I wouldn’t want to claim that Zurek’s picture clears up quantum mechanics at last. Why, for example, does this outcome get selected in a given measurement and not that one? Must we (as Bohr and Heisenberg insisted) just accept that it happens randomly, without any cause? And at what point does the quantum world commit itself irrevocably to a particular measurement outcome, such that we can no longer “gather up” a superposition from the entangled web of interactions between object and environment? And most importantly: How can we test the theory more rigorously?

Some experts I’ve spoken to about Zurek’s picture express guarded enthusiasm. Sally Shrapnel of the University of Queensland in Australia, for instance, told me that Zurek’s program “represents an elegant approach to explaining the emergence of classicality from the basic postulates of quantum theory,” but that it still doesn’t address “the thorny question of what the underlying ‘quantum substrate’ actually is.” How, for example, are we supposed to think about the domain in which all possibilities still exist before decoherence? How “real” is it?

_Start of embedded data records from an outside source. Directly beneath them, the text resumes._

(* ===== verification/MonitorRuns.v ===== *)
(** * Concrete runs of the arbitrage monitor

    One binary market from the start of the process over a minute of updates
    of its books, and the theorems about the monitor at those runs. *)

From S2P Require Import Prelude F64 FloatParse Platform Handler Market CircuitBreaker Position.
From S2P Require Import PositionRepo PositionRepoFacts PositionTracker Executor Signal Trading StrategyRisk.
From S2P Require Import ArbExecutor QuantExecutor DynamicConfig DynamicTuner.
From S2P Require Import BookStream MarketSelection MarketSelectionFacts Monitor MonitorFacts.

Local Open Scope Z_scope.

Module MonitorSample.
#[local] Existing Instance Concrete.decimal.
#[local] Existing Instance Concrete.decimal_spec.
#[local] Existing Instance Concrete.chrono.
#[local] Existing Instance Concrete.chrono_spec.
#[local] Existing Instance Concrete.uuid.
#[local] Existing Instance ConcreteJson.json.
#[local] Existing Instance ConcreteConfig.metrics_json.
#[local] Existing Instance ConcreteConfig.numeric_ops.
#[local] Existing Instance SelectionSample.hash.
#[local] Existing Instance SelectionSample.hash_spec.
Abbreviation d := Concrete.d.
Abbreviation ln := SelectionSample.ln.

Definition at_second (s : Z) : @datetime Concrete.chrono := s * 1000000000.

(** ** A market, its books, and the process *)

Definition sample_outcome (name token : string) : Outcome := {|
  outcome_id := token; Market.outcome_name := name; token_id := token; outcome_price := None; winner := None |}.
Definition sample_market : Market := {|
  mkt_id := "m"; question := ""; description := None;
  outcomes := [sample_outcome "No" "n"; sample_outcome "Yes" "y"];
  volume := d 1000 0; liquidity := d 1000 0; end_date := None; resolved := false; resolution := None;
  category := None; tags := []; fees_enabled := false; fee_type := None |}.

Definition no_env (_ : string) : option string := None.
Definition fresh : ArbMonitor := monitor_new no_env true true ∅ ∅.
Abbreviation quiet_ws := default_ws_stats.
Definition start_env : StartEnv := {|
  sv_markets := Some [sample_market]; sv_read := true; sv_io := fun _ => true;
  sv_reconcile_clock := at_second 0; sv_rebuild_clock := at_second 0;
  sv_subscribed := Some (at_second 0); sv_ws := quiet_ws |}.
Definition started : result MonitorLoop MonitorError := monitor_start ln start_env fresh.
Definition looping (r : result MonitorLoop MonitorError) : MonitorLoop :=
  match r with Ok l => l | Err _ => start_loop quiet_ws (at_second 0) fresh end.
Definition l0 : MonitorLoop := looping started.

Definition env_at (s : Z) : UpdateEnv := {|
  ue_observed_at := at_second s; ue_publish := true; ue_exit_clock := at_second s;
  ue_io := fun _ => true; ue_pnl_clock := at_second s |}.
(** 500 shares on either side. *)
Definition book_update (token : string) (s price : Z) : OrderBookUpdate := {|
  bu_market_id := "m"; bu_asset_id := token; bu_timestamp := at_second s;
  bu_bids := [{| level_price := d (price - 1) 2; level_size := d 500 0 |}];
  bu_asks := [{| level_price := d price 2; level_size := d 500 0 |}] |}.
Abbreviation Turn := (list (option datetime) * MonitorEvent)%type.
Definition update_turn (token : string) (s price : Z) : Turn :=
  ([], OnUpdate (env_at s) (fun _ => true) (at_second s) (book_update token s price)).
Definition stats_turn (s : Z) : Turn :=
  ([], OnStats {| sn_ws := quiet_ws; sn_set := true; sn_publish := true; sn_evict_clock := at_second s;
                  sn_rerank_clock := at_second s |}).

(** The books come at seconds 1 and 2, again at 30, after the statistics at 62
    and at 63. *)
Definition turns : list Turn :=
  [update_turn "y" 1 45; update_turn "n" 2 50; update_turn "y" 30 44; stats_turn 60; ([], OnHeartbeat); update_turn "y" 62 45;
   update_turn "n" 63 60].
Abbreviation ran := (monitor_loop ln turns l0).
Definition l1 : MonitorLoop := default l0 (fst <$> ran).
Definition res : result unit MonitorError := default (Ok tt) (snd <$> ran).

Lemma ok_loop r : is_ok r = true -> r = Ok (looping r).
Proof. by destruct r. Qed.
Lemma some_pair (o : option (MonitorLoop * result unit MonitorError)) l :
  bool_decide (is_Some o) = true -> o = Some (default l (fst <$> o), default (Ok tt) (snd <$> o)).
Proof. intros H%bool_decide_eq_true. destruct o as [[? ?]|]; [done|]. by destruct H. Qed.
Lemma monitor_started : monitor_start ln start_env fresh = Ok l0.
Proof. apply ok_loop. vm_compute. reflexivity. Qed.
Lemma ran_ok : ran = Some (l1, res).
Proof. unfold l1, res. apply some_pair. vm_compute. reflexivity. Qed.

(** The first pair of books is signalled, the next update waits for the
    cooldown, the one at second 62 is signalled again, the last does not pay;
    the minute that the statistics report had three updates and one signal. *)
Example two_signals :
  (arb_timestamp <$> sp_entries (am_signal_publisher (ml_monitor l1)),
   am_market_outcomes (ml_monitor l1) !! "m",
   (fun st => (rt_updates_per_minute st, entry_signals_per_minute (rt_telemetry st),
               filtered_by_cooldown_per_minute (rt_telemetry st))) <$> sp_stats (am_signal_publisher (ml_monitor l1)),
   bool_decide (ml_subscribed l1 = {["y"; "n"]})) =
  ([at_second 2; at_second 62], Some ("y", "n"),
   [(f64_of_Z 3, f64_of_Z 1, f64_of_Z 1)], true).
Proof. vm_compute. reflexivity. Qed.

(** ** The theorems at these runs *)

Lemma turns_clocked : clocked 0 turns.
Proof. cbn. repeat split; vm_compute; discriminate. Qed.

Lemma no_signals : sp_entries (am_signal_publisher (ml_monitor l0)) = [].
Proof. apply nil_length_inv. vm_compute. reflexivity. Qed.
Lemma publisher_fresh : am_signal_publisher (ml_monitor l0) = {| sp_entries := []; sp_stats := []; sp_latest := None |}.
Proof.
  assert (match am_signal_publisher (ml_monitor l0) with
          | {| sp_entries := []; sp_stats := []; sp_latest := None |} => true | _ => false end = true) as H
    by (vm_compute; reflexivity).
  destruct (am_signal_publisher (ml_monitor l0)) as [[|] [|] []]; done.
Qed.
Lemma signals_spaced_witness : clocked 0 turns /\ ran = Some (l1, res) /\
  spaced (sp_entries (am_signal_publisher (ml_monitor l1))).
Proof.
  refine (conj turns_clocked (conj ran_ok _)).
  exact (signals_spaced ln 0 turns l0 l1 res turns_clocked no_signals ran_ok).
Defined.

Lemma stream_follows_selection_witness : ml_resubscribe_requested l1 = false /\
  ml_subscribed l1 = active_subscription_asset_ids (ml_monitor l1).
Proof.
  assert (ml_resubscribe_requested l1 = false) as H by (vm_compute; reflexivity).
  exact (conj H (stream_follows_selection ln start_env turns fresh l0 l1 res monitor_started ran_ok H)).
Defined.

Lemma telemetry_adds_up_witness : accounted (ml_telemetry l0) /\ accounted (ml_telemetry l1).
Proof.
  assert (ml_telemetry l0 = default_telemetry) as E by (vm_compute; reflexivity).
  assert (accounted (ml_telemetry l0)) as H by (rewrite E; apply accounted_default).
  refine (conj H (telemetry_adds_up ln turns l0 l1 res H _ ran_ok)). vm_compute. discriminate.
Defined.

Definition hold_secs : Z := am_exploration_hold_secs (ml_monitor l1).
Lemma renewed_l0 : renewed (ml_monitor l0).
Proof.
  change (set_Forall (fun id => selected_at (ml_monitor l0) id = None \/
    selected_at (ml_monitor l0) id = am_last_rerank_at (ml_monitor l0)) (am_eligible_markets (ml_monitor l0))).
  refine (bool_decide_unpack _ _). vm_compute. exact I.
Qed.
(** Ten minutes after its selection the market is still held, by the rerank of
    the last minute. *)
Lemma hold_never_lapses_witness :
  incumbent_is_held (am_market_stats (ml_monitor l1)) "m" (at_second 650) hold_secs = true.
Proof.
  apply (hold_never_lapses ln 0 turns l0 l1 res (at_second 650) (at_second 60) "m" turns_clocked renewed_l0 ran_ok).
  - vm_compute. reflexivity.
  - vm_compute. reflexivity.
  - refine (bool_decide_unpack _ _). vm_compute. exact I.
  - refine (bool_decide_unpack _ _). vm_compute. exact I.
Defined.

(** The tokio of the witnesses. *)
#[local] Existing Instance Concrete.first_ready_spec.
#[local] Existing Instance Concrete.every_spec.
Definition timers0 : Timers := {| tm_now := 0; tm_heartbeat := TICK_PERIOD; tm_stats := TICK_PERIOD |}.

Local Ltac turn_at s :=
  eapply timed_cons with (config := None) (update := Some (s * 1000000000))
    (fired := s * 1000000000) (later := s * 1000000000);
    [split; [reflexivity|intros [] at_ H; vm_compute in H; try discriminate H; injection H as <-; vm_compute; discriminate]|lia|].
Lemma turns_timed : timed Concrete.first_ready (Concrete.every TICK_PERIOD) 120 timers0 turns.
Proof.
  unfold turns, update_turn, stats_turn.
  turn_at 1. turn_at 2. turn_at 30. turn_at 60. turn_at 60. turn_at 62. turn_at 63. constructor.
Qed.

Lemma stalls_never_reported_witness :
  (fun st => saturate (stalls_last_minute (stats_for_tuner st))) <$>
    sp_stats (am_signal_publisher (ml_monitor l1)) = [f64_zero].
Proof.
  assert (forall st, st ∈ sp_stats (am_signal_publisher (ml_monitor l1)) ->
    saturate (stalls_last_minute (stats_for_tuner st)) = f64_zero) as H.
  { apply (stalls_never_reported ln Concrete.first_ready (Concrete.every TICK_PERIOD)) with (timeout_secs := 120) (t := timers0)
      (turns := turns) (l := l0) (r := res).
    - lia.
    - vm_compute. discriminate.
    - apply turns_timed.
    - vm_compute. reflexivity.
    - apply publisher_fresh.
    - exact ran_ok. }
  assert (length (sp_stats (am_signal_publisher (ml_monitor l1))) = 1%nat) as El by (vm_compute; reflexivity).
  destruct (sp_stats (am_signal_publisher (ml_monitor l1))) as [|st [|]]; try done.
  cbn [fmap list_fmap]. by rewrite (H st (list_elem_of_here _ _)).
Defined.

Lemma forced_rebuild_within_cap_witness :
  NoDup (am_all_market_ids (ml_monitor l0)) /\
  size (am_eligible_markets (fst (rebuild_eligible_markets ln DynamicConfigChange (at_second 64) (ml_monitor l0)))) = 1%nat.
Proof.
  assert (NoDup (am_all_market_ids (ml_monitor l0))) as Hn by (refine (bool_decide_unpack _ _); vm_compute; exact I).
  split; [exact Hn|].
  destruct (forced_rebuild_within_cap ln DynamicConfigChange (at_second 64) (ml_monitor l0) Hn
    ltac:(discriminate)) as (_ & _ & H1 & H2).
  assert (Nat.min (active_count (ml_monitor l0)) (length (am_all_market_ids (ml_monitor l0))) = 1%nat) as E1
    by (vm_compute; reflexivity).
  assert (active_count (ml_monitor l0) + length (get_active_positions (am_position_tracker (ml_monitor l0))) = 1)%nat
    as E2 by (vm_compute; reflexivity).
  rewrite E1 in H1. rewrite E2 in H2. apply Nat.le_antisymm; [exact H2|exact H1].
Defined.
End MonitorSample.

Renato Renner of the Swiss Federal Institute of Technology Zurich is not persuaded that resolving the conflict between the Copenhagen and many-worlds interpretations solves all the problems. He points out that it’s possible to construct weird yet experimentally feasible scenarios in which different observers can’t agree on the outcome. Even if such exceptions seem contrived, he thinks they show that we’ve yet to find a quantum interpretation that really works.

Still, the philosophy of Zurek’s approach seems right to me. Instead of trying to concoct elaborate stories to resolve the measurement problem of quantum mechanics, why not patiently and carefully work through what standard quantum mechanics can say about how information regarding a quantum object gets out into the observable world? Here the quantum pioneers left a lot of work unfinished in the revolution they started a century ago, prematurely foreclosing the issue (usually by insisting on the Copenhagen interpretation or just accepting it without question). Now we can at least hope to complete that task.